Eppure Clay comprende di non essersi imbattuto in un’opera minore, ma piuttosto in un luogo dal significato duraturo, e sente la strana sicurezza che qui potrà incontrare quelli che sta cercando. Si dirige verso la struttura colossale sentendosi in confronto un verme.

32

Raggiunge l’edificio da ovest. Il lato rivolto verso di lui è una massiccia lastra ininterrotta di granito grigio, non forata da finestre, quasi intoccata dal tempo; solo la distruzione della fila di rilievi ornamentali vicino alla base del tetto indica gli effetti delle ingiurie del tempo. Un lichene verde e tenace si aggrappa alle asperità del muro, creando schemi di colore cangiante, continenti che si allargano su una pietra antica. Alcune piantine hanno cominciato a spuntare anche sotto il porticato. La porta è scomparsa, ma, guardando attraverso l’uscio, vede solo oscurità nell’interno dell’edificio. Cautamente comincia a girarci intorno.

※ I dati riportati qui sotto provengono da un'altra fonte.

Lemma settled_load_is_final_witness :
  Languages._languages exampleFailedCatalog !! "typescript"
  = Some {| promise := Rejected fetchFailure; _result := None |} /\
  Rejected fetchFailure <> (Pending : PromiseState (option Languages.Language)) /\
  exists p',
    Languages._languages
      (Languages.run "node_modules" exampleFailedCatalog
         [ Languages.React "typescript"; Languages.GetOrInitLanguage "typescript";
           Languages.FetchSettles "typescript" (Normal (Languages.mkLanguage [0])) ])
    !! "typescript" = Some p' /\
    promise p' = Rejected fetchFailure.
Proof.
  assert (Languages._languages exampleFailedCatalog !! "typescript"
          = Some {| promise := Rejected fetchFailure; _result := None |}) as Hp
    by (vm_compute; reflexivity).
  assert (Rejected fetchFailure <> (Pending : PromiseState (option Languages.Language)))
    as Hpr by discriminate.
  split; [exact Hp | split; [exact Hpr |]].
  exact (settled_load_is_final "node_modules" exampleFailedCatalog
           [ Languages.React "typescript"; Languages.GetOrInitLanguage "typescript";
             Languages.FetchSettles "typescript" (Normal (Languages.mkLanguage [0])) ]
           "typescript" _ Hp Hpr).
Defined.

Section CatalogWaits.
Import Languages.
Variable nodeModules : string.

Local Abbreviation step := (Languages.step nodeModules).
Local Abbreviation run := (Languages.run nodeModules).

Lemma NoDup_fmap_filter {A B} (f : A -> B) (P : A -> Prop) `{forall x, Decision (P x)}
    (l : list A) :
  NoDup (f <$> l) -> NoDup (f <$> filter P l).
Proof.
  induction l as [|x l IH]; [done|]. rewrite fmap_cons. intros [Hx Hnd]%NoDup_cons.
  rewrite filter_cons. destruct (decide (P x)); [|by apply IH].
  rewrite fmap_cons. apply NoDup_cons. split; [|by apply IH].
  intros (y & Hy & Hin%list_elem_of_filter)%list_elem_of_fmap.
  apply Hx. apply list_elem_of_fmap. exists y. by destruct Hin.
Qed.

Lemma NoDup_fmap_agree {A B} (f : A -> B) (l : list A) x y :
  NoDup (f <$> l) -> x ∈ l -> y ∈ l -> f x = f y -> x = y.
Proof.
  induction l as [|z l IH]; [by intros _ ?%elem_of_nil|].
  cbn. intros [Hz Hnd]%NoDup_cons [->|Hx]%elem_of_cons [->|Hy]%elem_of_cons Heq;
    [done| | |by apply IH].
  - destruct Hz. apply list_elem_of_fmap. by exists y.
  - destruct Hz. apply list_elem_of_fmap. by exists x.
Qed.

Lemma getLanguageResumes_load load await : getLanguageResumes load await = load.
Proof. by destruct await, load. Qed.

Lemma settleWaits_length k load ws : forall rs,
  length (settleWaits k load ws rs) = length rs.
Proof.
  unfold settleWaits. induction ws as [|w ws IH]; intros rs; [done|]. cbn.
  rewrite IH. destruct (String.eqb _ _); [apply length_insert|done].
Qed.

Lemma settleWaits_other k load ws : forall rs c,
  (forall a, (c, k, a) ∉ ws) ->
  settleWaits k load ws rs !! c = rs !! c.
Proof.
  unfold settleWaits. induction ws as [|[[c' k'] a'] ws IH]; intros rs c Hc; [done|].
  cbn. rewrite IH by (intros a Ha; apply (Hc a); by right).
  destruct (String.eqb k' k) eqn:Hk; [|done]. apply String.eqb_eq in Hk as ->.
  apply list_lookup_insert_ne. intros ->. apply (Hc a'). by left.
Qed.

Lemma settleWaits_settled k load ws : forall rs c a,
  NoDup (fst ∘ fst <$> ws) -> (c, k, a) ∈ ws -> (c < length rs)%nat ->
  settleWaits k load ws rs !! c = Some load.
Proof.
  induction ws as [|[[c' k'] a'] ws IH]; intros rs c a Hnd Hin Hlt.
  { by apply elem_of_nil in Hin. }
  cbn in Hnd. apply NoDup_cons in Hnd as [Hc' Hnd].
  change (settleWaits k load ((c', k', a') :: ws) rs)
    with (settleWaits k load ws
            (if String.eqb k' k then <[c' := getLanguageResumes load a']> rs else rs)).
  apply elem_of_cons in Hin as [[= <- <- <-] | Hin].
  - rewrite String.eqb_refl, settleWaits_other.
    + rewrite getLanguageResumes_load. by apply list_lookup_insert_eq.
    + intros a0 Ha0. apply Hc'. apply list_elem_of_fmap. by exists (c, k, a0).
  - apply (IH _ c a); [done..|]. destruct (String.eqb k' k); by rewrite ?length_insert.
Qed.

Lemma addLanguage_frame_waits s k s1 started :
  _addLanguage nodeModules s k = Normal (s1, started) ->
  results s1 = results s /\ getLanguageWaits s1 = getLanguageWaits s /\
  (started = true -> exists p, _languages s1 !! k = Some p /\ _result p = None) /\
  (started = false -> _languages s1 = _languages s).
Proof.
  rewrite addLanguage_effect. intros [= Heq]. revert Heq.
  destruct (_languages s !! k) as [p0|] eqn:Hk; [by intros [= <- <-]|].
  pose proof (fetchLanguage_frame nodeModules s k) as Hfr.
  destruct (_fetchLanguage nodeModules s k) as [s0 fetching].
  destruct Hfr as (Hl & _ & _ & _ & Hr & Hw). intros [= <- <-]. cbn.
  split_and!; [done..| |done]. intros _. eexists. unfold AsyncCache.set.
  by rewrite lookup_insert_eq.
Qed.

Lemma waitsInv_keep s s' :
  results s' = results s -> getLanguageWaits s' = getLanguageWaits s ->
  (forall languageId p, _languages s !! languageId = Some p -> _result p = None ->
     exists p', _languages s' !! languageId = Some p' /\ _result p' = None) ->
  waitsInv s -> waitsInv s'.
Proof.
  intros Hr Hw Hl [Hnd Hwait]. unfold waitsInv. rewrite Hr, Hw. split; [done|].
  intros c languageId await Hin. destruct (Hwait _ _ _ Hin) as (Hc & p & Hp & Hres).
  split; [done|]. by eapply Hl.
Qed.

Lemma waitsInv_snoc s x :
  waitsInv s -> waitsInv (with_results s (results s ++ [x]) (getLanguageWaits s)).
Proof.
  intros [Hnd Hwait]. split; [done|]. cbn. intros c languageId await Hin.
  destruct (Hwait _ _ _ Hin) as (Hc & Hp). split; [|done].
  rewrite lookup_app_l; [done|by eapply lookup_lt_Some].
Qed.

Lemma waitsInv_step s ev : waitsInv s -> waitsInv (step s ev).
Proof.
  intros Hinv. destruct ev as [k|k|k o|k|k g|k].
  - destruct (getOrInitLanguage_state nodeModules s k) as [[_ Heq] | [started Hadd]];
      [by rewrite Heq|].
    destruct (addLanguage_frame_waits _ _ _ _ Hadd) as (Hr & Hw & _).
    apply (waitsInv_keep s); [done..| |done].
    intros languageId p Hp Hres. exists p. split; [|done].
    by eapply addLanguage_keeps_entry.
  - cbn. unfold getLanguage, getLanguageBody.
    rewrite isCached_normal, getSyncIfCached_normal. cbn.
    destruct (match _languages s !! k with Some p => truthy (_result p) | None => false end)
      eqn:Hcached; cbn.
    { by apply waitsInv_snoc. }
    destruct (_addLanguage nodeModules s k) as [[s1 started]|e] eqn:Hadd;
      [|by rewrite addLanguage_effect in Hadd].
    cbn. destruct (addLanguage_frame_waits _ _ _ _ Hadd) as (Hr & Hw & Hnew & Hold).
    destruct Hinv as [Hnd Hwait]. split; cbn; rewrite ?Hr, ?Hw.
    + rewrite fmap_app. apply NoDup_app. split_and!; [done| |apply NoDup_singleton].
      intros c Hc ->%list_elem_of_singleton.
      apply list_elem_of_fmap in Hc as ([[c' k'] a'] & Hc & Hin). cbn in Hc. subst c'.
      destruct (Hwait _ _ _ Hin) as [Hlt%lookup_lt_Some _]. lia.
    + intros c languageId await [Hin | [= -> -> ->]%list_elem_of_singleton]%elem_of_app.
      * destruct (Hwait _ _ _ Hin) as (Hc & p & Hp & Hres). split.
        -- rewrite lookup_app_l; [done|by eapply lookup_lt_Some].
        -- exists p. split; [|done]. by eapply addLanguage_keeps_entry.
      * split; [by rewrite lookup_app_r, Nat.sub_diag|].
        destruct started; [by apply Hnew|]. rewrite Hold by done.
        destruct (_languages s !! k) as [p|] eqn:Hp.
        -- exists p. split; [done|]. by destruct (_result p).
        -- rewrite addLanguage_effect, Hp in Hadd.
           destruct (_fetchLanguage nodeModules s k). by injection Hadd.
  - apply (waitsInv_keep s); [done..| |done].
    intros languageId p Hp Hres. cbn. unfold AsyncCache.settle. rewrite lookup_alter.
    destruct (decide (k = languageId)) as [->|Hne]; [|by exists p].
    rewrite Hp. cbn. eexists. split; [done|]. unfold PromiseWithSyncAccess.settle.
    by destruct (promise p).
  - cbn. unfold react. destruct (_languages s !! k) as [p0|] eqn:Hk; [|done].
    assert (waitsInv
      (mkState (AsyncCache.react (_languages s) k) (_registeredLanguages s)
         (filter (fun x => x <> k) (addLanguageWaits s))
         (filter (fun w => snd (fst w) <> k) (getLanguageWaits s))
         (settleWaits k (promise p0) (getLanguageWaits s) (results s))
         (fired s ++ (filter (fun x => x = k) (addLanguageWaits s)
                      ≫= (fun _ => addLanguageResumes k (promise p0))))
         (fetched s) (readFiles s))) as Hgoal.
    { destruct Hinv as [Hnd Hwait]. split; cbn.
      - by apply NoDup_fmap_filter.
      - intros c languageId await Hin.
        apply list_elem_of_filter in Hin as [Hne Hin]. cbn in Hne.
        destruct (Hwait _ _ _ Hin) as (Hc & p & Hp & Hres). split.
        + rewrite settleWaits_other; [done|]. intros a Ha.
          assert ((c, k, a) = (c, languageId, await)) as [= ->]; [|done].
          by apply (NoDup_fmap_agree (fst ∘ fst) (getLanguageWaits s)).
        + exists p. split; [|done]. unfold AsyncCache.react.
          by rewrite lookup_alter_ne. }
    by destruct (promise p0), (_result p0).
  - cbn. unfold _addGrammar. by destruct (negb _).
  - cbn. unfold _removeGrammar. by destruct (bool_decide _).
Qed.

Lemma waitsInv_run s evs : waitsInv s -> waitsInv (run s evs).
Proof.
  revert s. induction evs as [|ev evs IH]; intros s Hinv; [done|].
  cbn. apply IH. by apply waitsInv_step.
Qed.

Lemma waitsInv_init registered : waitsInv (init registered).
Proof. split; [constructor|]. by intros c languageId await ?%elem_of_nil. Qed.

(** X12. When the reactions on a settled load run, every call of
    [getLanguage] that was waiting for that load settles with the outcome
    of the load, whichever of its two [await]s it was suspended at, and no
    call is left waiting for that identifier. *)
Theorem getLanguage_waiters_settle_with_load (registered : gmap string string)
    (evs : list Event) (languageId : string) (c : nat) (await : GetLanguageAwait)
    (p : PromiseWithSyncAccess (option Language))
    (Hwait : (c, languageId, await) ∈ getLanguageWaits (run (init registered) evs))
    (Hload : _languages (run (init registered) evs) !! languageId = Some p)
    (Hsettled : promise p <> Pending) :
  results (run (init registered) evs) !! c = Some Pending /\
  results (step (run (init registered) evs) (React languageId)) !! c = Some (promise p) /\
  Forall (fun w => snd (fst w) <> languageId)
    (getLanguageWaits (step (run (init registered) evs) (React languageId))).
Proof.
  pose proof (waitsInv_run _ evs (waitsInv_init registered)) as [Hnd Hinv].
  destruct (Hinv _ _ _ Hwait) as (Hc & p' & Hp' & Hres).
  assert (p' = p) as -> by congruence.
  split; [done|]. cbn. unfold react. rewrite Hload, Hres.
  assert (forall load, load = promise p ->
    results (mkState (AsyncCache.react (_languages (run (init registered) evs)) languageId)
      (_registeredLanguages (run (init registered) evs))
      (filter (fun x => x <> languageId) (addLanguageWaits (run (init registered) evs)))
      (filter (fun w => snd (fst w) <> languageId)
         (getLanguageWaits (run (init registered) evs)))
      (settleWaits languageId load (getLanguageWaits (run (init registered) evs))
         (results (run (init registered) evs)))
      (fired (run (init registered) evs) ++
         (filter (fun x => x = languageId) (addLanguageWaits (run (init registered) evs))
          ≫= (fun _ => addLanguageResumes languageId load)))
      (fetched (run (init registered) evs)) (readFiles (run (init registered) evs))) !! c
    = Some (promise p)) as Hsettle.
  { intros load ->. cbn. apply (settleWaits_settled _ _ _ _ _ await); [done..|].
    by eapply lookup_lt_Some. }
  destruct (promise p) eqn:Hpr; [done| |].
  - split; [by apply Hsettle|]. cbn. apply Forall_forall.
    by intros w [Hw _]%list_elem_of_filter.
  - split; [by apply Hsettle|]. cbn. apply Forall_forall.
    by intros w [Hw _]%list_elem_of_filter.
Qed.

Mentre procede, legioni di insetti turbinanti si levano attenti e silenziosi, spostandosi dalle pareti in gruppo a ogni suo passo. Ci sono roveti graffianti e marroni che raggiungono metà della sua altezza; puntano i rami pungenti verso il suo corpo nudo. Adesso è giunto di fronte all’edificio. Non si era reso conto, da lontano, della sua effettiva altezza; sale, sale e continua a salire, perdendosi nel cielo talmente in alto che si chiede se in effetti abbia realmente una fine. Eppure non è un grattacielo, dalla verticalità fallica. Ha la massa imponente di un vero e proprio museo. Nove enormi scalini marmorei portano all’entrata principale; ogni scalino è largo come l’edificio. Clay sale il primo scalino e il secondo, poi, perdendosi d’animo, decide di completare prima l’esame dell’esterno.

Segue un ruvido scalino verso est e gira l’angolo. Questo lato è distrutto. Le colonne sono tronconi sparpagliati, smozzicati come denti rotti. Viticci verdi e avvolgenti le tengono insieme. Il porticato è completamente crollato, e frammenti di capolavori, semisepolti, spuntano dal terreno. Cerca di scoprire quali scene vi fossero incise, e, avvicinandosi maggiormente a un masso scolpito che sembra intatto, osserva l’immagine delle bestie più strane che si siano mai viste, cose dagli occhi enormi e dalle bocche cavernose e la pelle grinzosa, mostruosità uscite dall’incubo più spaventoso; con un freddo fascino esamina questa galleria degli orrori fino a quando arriva a quello che è indubbiamente il suo ritratto, delicatamente inciso nella pietra lucente. È scosso, come se una lama di ghiaccio gli fosse entrata in un orecchio. Corre. Girando l’angolo, tenta di raggiungere il retro dell’edificio; ma è stato costruito aderente al promontorio imponente, e quindi non è possibile girare dietro. Ripercorre i suoi passi, evitando di riosservare quei tremendi ritratti, e ritorna alla facciata principale. Adesso, è il caso di entrare? Si ferma per un momento, pensieroso. Il tetto a terrazza è, come vede, infiorito da una lussureggiante vegetazione che si è radicata nelle fessure e nelle nicchie dell’intricata cornice frontale. Una vera e propria foresta vive lassù: un fresco sottobosco, ammassi di cespugli in fiore, alberi di ogni tipo, alcuni monumentali e che devono di certo aver già visto molti secoli. Anche il più grosso degli alberi, però, sembra un nano di fronte alla stratosferica altezza del tetto, cosicché tutta la massa aggrovigliata d’indisciplinata vegetazione non sembra altro che uno strato sottile di sedimenti casuali. Uccelli e animali vivono sugli alberi. Osserva un enorme e luminoso serpente giallo che si contorce e si insinua in mezzo ai cespugli. Basta. Entrerà. Sale i gradini.